The raw data from our honey pot did not have the columns we were expecting and also had mislabeled columns. Along with missing data and misformated data types that had to be resolved before preceeding to visualizations and modeling.
The notebooks folder contains the eda and other jupyter notebooks for the project.
The code folder contains functions written in order to interact with the S3 bucket to do things like extract, merge, pull and push data.
The images folder contains images used in the readme and also visualizations like plots and graphs generated from jupyter notebooks.
- Pull repo into your work environment.
- Setup a virtual environment this can be done using virtualenv.
pip install virtualenv
- Activate the virtualenv (this will be different based on operating system not shown below) and install the dependencies for the project from requirements.txt in that environment to avoid conflicts.
pip install -r requirements.txt- Create config.py which should contain aws credentials to access the S3 bucket. An example of what config.py should look like displayed below.

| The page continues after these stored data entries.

(* ===== verification/Metrics.v ===== *)
(** * The native metrics and their exposition (server/src/metrics.rs)

    The counters of the fast path, the registry of routes, and the Prometheus text that one scrape
    renders of them, of the filter sink's snapshot and of the upstreams' instances. *)

From stdpp Require Import sorting.
From S2P Require Import Prelude Bytes F64 Upstream Route Observe Transaction.

(** ** The counters *)

Definition DURATION_BUCKETS : list (Z * Z) :=
  [(1, 1000); (5, 1000); (1, 100); (25, 1000); (5, 100); (1, 10); (25, 100); (5, 10); (1, 1); (25, 10); (5, 1); (10, 1)].
(** The bounds as the literals they are written as. *)
Definition duration_bounds : list f64 := map (fun p => f64_lit p.1 p.2) DURATION_BUCKETS.

Definition UPSTREAM_STATES : list bytes := map bs ["healthy"; "unhealthy"; "ejected"].
Definition instance_state (healthy ejected : bool) : nat :=
  match ejected, healthy with true, _ => 2 | false, true => 0 | false, false => 1 end.

Record Histogram := mkHistogram { hg_buckets : list Z; hg_count : Z; hg_sum_micros : Z }.
Definition histogram_new : Histogram := mkHistogram (map (fun _ => 0) DURATION_BUCKETS) 0 0.

(** The first slot whose bound is not below the observation. *)
Fixpoint observe_slot (bounds : list f64) (slots : list Z) (seconds : f64) : list Z :=
  match bounds, slots with
  | bound :: bounds, slot :: slots =>
    if f64_leb seconds bound then wrapping_add slot 1 :: slots else slot :: observe_slot bounds slots seconds
  | _, _ => slots
  end.

Definition observe (seconds : f64) (h : Histogram) : Histogram :=
  mkHistogram (observe_slot duration_bounds (hg_buckets h) seconds) (wrapping_add (hg_count h) 1)
    (wrapping_add (hg_sum_micros h) (f64_to_u64 (f64_mul seconds (f64_of 1000000)))).

Record RouteCounters := mkRoute { rc_status_class : list Z; rc_rate_limited : Z }.
Definition route_counters_new : RouteCounters := mkRoute [0; 0; 0; 0; 0] 0.

Definition skip_index (s : InspectionSkip) : nat :=
  match s with StreamingContentType => 0 | ContentEncoding => 1 | PartialContent => 2 | OverCap => 3 end.
Definition ALL_SKIPS : list InspectionSkip := [StreamingContentType; ContentEncoding; PartialContent; OverCap].
Definition skip_as_str (s : InspectionSkip) : bytes :=
  bs match s with
     | StreamingContentType => "streaming-content-type"
     | ContentEncoding => "content-encoding"
     | PartialContent => "partial-content"
     | OverCap => "over-cap"
     end.

(** [sm_routes] is a [BTreeMap]: its entries are in the order of their names. *)
Record ServerMetrics := mkServer {
  sm_routes : list (bytes * RouteCounters);
  sm_in_flight : Z;
  sm_retries : Z;
  sm_circuit_open : Z;
  sm_outlier_ejections : Z;
  sm_tunnels_active : Z;
  sm_tunnel_bytes_down : Z;
  sm_tunnel_bytes_up : Z;
  sm_inspection_skipped : list Z;
  sm_duration : Histogram;
}.
(** What a check reports beside its verdict. *)
Inductive Detail :=
| DtVerified | DtNotLoaded (e : SelfSignError) | DtSkipped | DtResponded (kind : bytes) | DtFault (e : RunError).

Record ConformanceCheck := mkConf {
  cf_id : bytes;
  cf_name : bytes;
  cf_passed : bool;
  cf_verdict : Verdict;
  cf_detail : Detail;
}.

Definition is_conformant (checks : list ConformanceCheck) : bool :=
  forallb (fun c => match cf_verdict c with VdPass | VdNa => true | _ => false end) checks.

Definition decision_kind (d : RequestDecision) : bytes :=
  match d with
  | RqContinue => bs "continue" | RqModified _ => bs "modified" | RqShortCircuit _ => bs "short-circuit"
  end.

Definition generic_request : HttpRequest :=
  mkRequest (bs "GET") (bs "/") (bs "conformance.invalid") (bs "https")
    [mkHeader (bs "user-agent") (bs "plecto-conformance")].

Definition res_err {A E E' : Type} (f : E -> E') (r : result A E) : result A E' :=
  match r with Ok a => Ok a | Err e => Err (f e) end.

Section battery.
Context {SK Comp IpNet Key WitWorld S : Type}.
Context `{L : OciLib} `{SL : SignerLib SK} `{TL : TrustLib Key WitWorld}.
Context `{WM : Wasm (Component := Comp) (IpNet := IpNet)} `{EN : Engine S} `{GU : Guest nat S}.

(** Whether [Host::new] can build its engines and runtime, and the parallelism the pool's default is
    derived from. *)
Variables (host_new_ok : bool) (available_parallelism : option Z).

Record ConformanceOptions := mkConfOptions { co_battery : BatteryVersion; co_pixit : LoadOptions IpNet }.
Definition conformance_default : ConformanceOptions :=
  mkConfOptions V1_0_0 (untrusted available_parallelism).
Definition with_pixit (o : ConformanceOptions) (pixit : LoadOptions IpNet) : ConformanceOptions :=
  mkConfOptions (co_battery o) pixit.

(** The pixit's capabilities, config and budgets under the untrusted lifecycle. *)
Definition untrusted_lifecycle (o : LoadOptions IpNet) : LoadOptions IpNet :=
  mkLoadOptions IsoUntrusted (lo_dispatch o) (lo_init_deadline_ms o) (lo_request_deadline_ms o) (lo_max_memory_bytes o)
    (lo_trusted_pool_size o) (lo_checkout_timeout_ms o) (lo_max_requests_per_instance o) (lo_ratelimit_bucket o)
    (lo_outbound_http o) (lo_outbound_tcp o) (lo_config o) (lo_wasi_minimal o).

(** A signed artifact: the component and an SBOM, each under a signature of the same key. *)
Definition sign_artifact (s : PemSigner SK) (entropy : nat) (component sbom : bytes) : result ResolvedArtifact DevKeyError :=
  let? component_signature := pem_sign s entropy component in
  let? sbom_signature := pem_sign s (Datatypes.S entropy) sbom in
  Ok (mkArtifact component component_signature sbom sbom_signature).

(** The default host of a policy: the memory backend, and no sink. *)
Definition self_host (policy : TrustPolicy (Key := Key)) : Host := mkHost policy false false.

Definition load_self_signed (entropy : nat) (component : bytes) (pixit : LoadOptions IpNet)
    : result (LoadedFilter * WasmtimeRuntime (Component := Comp)) SelfSignError :=
  let? signer := res_err SeKey (generate entropy) in
  let signer := signer.1 in
  let? artifact := res_err SeKey (sign_artifact (dv_inner signer) entropy component (bound_sbom component)) in
  let? policy := res_err SeKey (trust_policy signer) in
  if negb host_new_ok then Err SeHost
  else res_err SeLoad (load (self_host policy) (bs "conformance") artifact (untrusted_lifecycle pixit)).1.

Definition D1_ID : bytes := bs "v1.0.0-D1".
Definition D1_NAME : bytes := bs "handles a generic request without trapping or exceeding its deadline".

Definition check_with (entropy : nat) (component : bytes) (options : ConformanceOptions)
    (w : World S) : list ConformanceCheck * World S :=
  let loaded := load_self_signed entropy component (co_pixit options) in
  let s1 :=
    match loaded with
    | Ok _ => VdPass
    | Err (SeLoad (MissingCapability _)) => VdEnvironment
    | Err _ => VdFail
    end in
  let world_check := mkConf (bs "v1.0.0-S1") (bs "loads under the plecto:filter contract") (is_pass s1) s1
    (match loaded with Ok _ => DtVerified | Err e => DtNotLoaded e end) in
  match loaded with
  | Err _ => ([world_check; mkConf D1_ID D1_NAME false s1 DtSkipped], w)
  | Ok (filter, _) =>
    let '(outcome, w) := filter_on_request filter generic_request w in
    ([world_check;
      match outcome with
      | Ok (decision, _) => mkConf D1_ID D1_NAME true VdPass (DtResponded (decision_kind decision))
      | Err e => mkConf D1_ID D1_NAME false VdFail (DtFault e)
      end], w)
  end.

(** [check]: the battery without a pixit. *)
Definition check (entropy : nat) (component : bytes) (w : World S)
    : list ConformanceCheck * World S :=
  check_with entropy component conformance_default w.

(** ** Packaging *)

Record PackageArgs := mkPackageArgs { pa_component : bytes; pa_key : bytes; pa_out : bytes; pa_sbom : option bytes }.

Definition is_option (arg : bytes) : bool := starts_with_byte "-" arg.

Fixpoint package_args_loop (args : list bytes) (component key out sbom : option bytes) : option PackageArgs :=
  match args with
  | [] => component ← component; key ← key; out ← out; Some (mkPackageArgs component key out sbom)
  | arg :: args =>
    if bytes_eqb arg (bs "--key") then
      match args with value :: args => package_args_loop args component (Some value) out sbom | [] => None end
    else if bytes_eqb arg (bs "--out") then
      match args with value :: args => package_args_loop args component key (Some value) sbom | [] => None end
    else if bytes_eqb arg (bs "--sbom") then
      match args with value :: args => package_args_loop args component key out (Some value) | [] => None end
    else
      match component with
      | None => if is_option arg then None else package_args_loop args (Some arg) key out sbom
      | Some _ => None
      end
  end.
Definition package_args (args : list bytes) : option PackageArgs := package_args_loop args None None None None.

Inductive PackageError := PkUsage | PkRead (path : bytes) | PkNotConformant | PkKey (e : DevKeyError) | PkWrite.

(** The directory an output path names, under a canonical working directory: a path that goes up
    after it went down is not represented. *)
Fixpoint go_up (at_ : list bytes) (rest : list Component) : option (list bytes) :=
  match rest with
  | CParent :: rest => go_up (removelast at_) rest
  | CCur :: rest => go_up at_ rest
  | _ => rest ← mapM (fun c => match c with CNormal name => Some name | _ => None end) rest; Some (at_ ++ rest)
  end.
Definition place_of (cwd : list bytes) (p : bytes) : option (list bytes) :=
  match components p with CRoot :: rest => go_up [] rest | rest => go_up cwd rest end.

Definition package_artifact (entropy : nat) (key_pem component : bytes) (sbom : option bytes)
    : result ResolvedArtifact PackageError :=
  let? signer := res_err PkKey (from_private_key_pem key_pem) in
  let sbom := match sbom with Some s => s | None => bound_sbom component end in
  res_err PkKey (sign_artifact signer entropy component sbom).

aws_access_key_id = "your-access-key-id"
aws_secret_access_key = "your-aws-secret-key"
Once set up the following codeblock will be able to execute provided that libraries are properly installed and view the merged_output.csv from the S3 bucket.
# some initial variables
bucket_name = "tkh-nyc-intrusions"
object_key = "merged_output.csv"
# open client
client = boto3.client('s3',
aws_access_key_id=config.aws_access_key_id,
aws_secret_access_key=config.aws_secret_access_key)
# retrieve objects in S3 bucket
response = client.get_object(
Bucket=bucket_name,
Key=object_key,
)
# read in data from request
data = response['Body'].read()
# transform into pandas dataframe by reading in bytes
df = pd.read_csv(io.BytesIO(data))
# print head
print(df)The honeypot is setup using docker using a docker image from tpotce. The raw data collected from the honey pot than lands in a S3 bucket. Afterwards extract load and transformations happen using AWS glue studio. Later stored in a data store in AWS athena.
After the data has been cleaned the data is visualized in tableau which can be found here.
Once the data was cleaned by resolving issues with the raw data collected from the honey pot. The visualizations revealed that United States, Russia and China are the countries commiting majority of the cyber attacks.
Another key insight from the data is that thursday seems to be the weekday that most countries launch cyber attacks.
In regards to patterns of attack its all over the place and there is no overall consistent time in the day that countries attack. However generally attacks seem to happen later in the afternoon in EST.
Interesting enough majority of the attacks were aimed towards cyber security tools like Pof which is a tool to fingerprint passive traffic. The second being Suricata which is a network security monitoring engine.
Some of the challenges faced during the process of this project included data cleaning. Due to not having access to our raw data we used a placeholder dataset for our initial exploratory data analysis. However the columns we were expecting did not match the ones that we recieved and thus had to modify our eda.
Another area that blocked progress was permissions in AWS. Figuring out how to setup credentials without exposing them and also have different AWS services talk to each other was a learning step for this project. Along with using glue studio for our ETL and understanding the advantages of the tools provided by glue studio.
Future next steps can be a machine learning model that can be used to predict some target feature in the dataset using some secondary data source like a news soruce.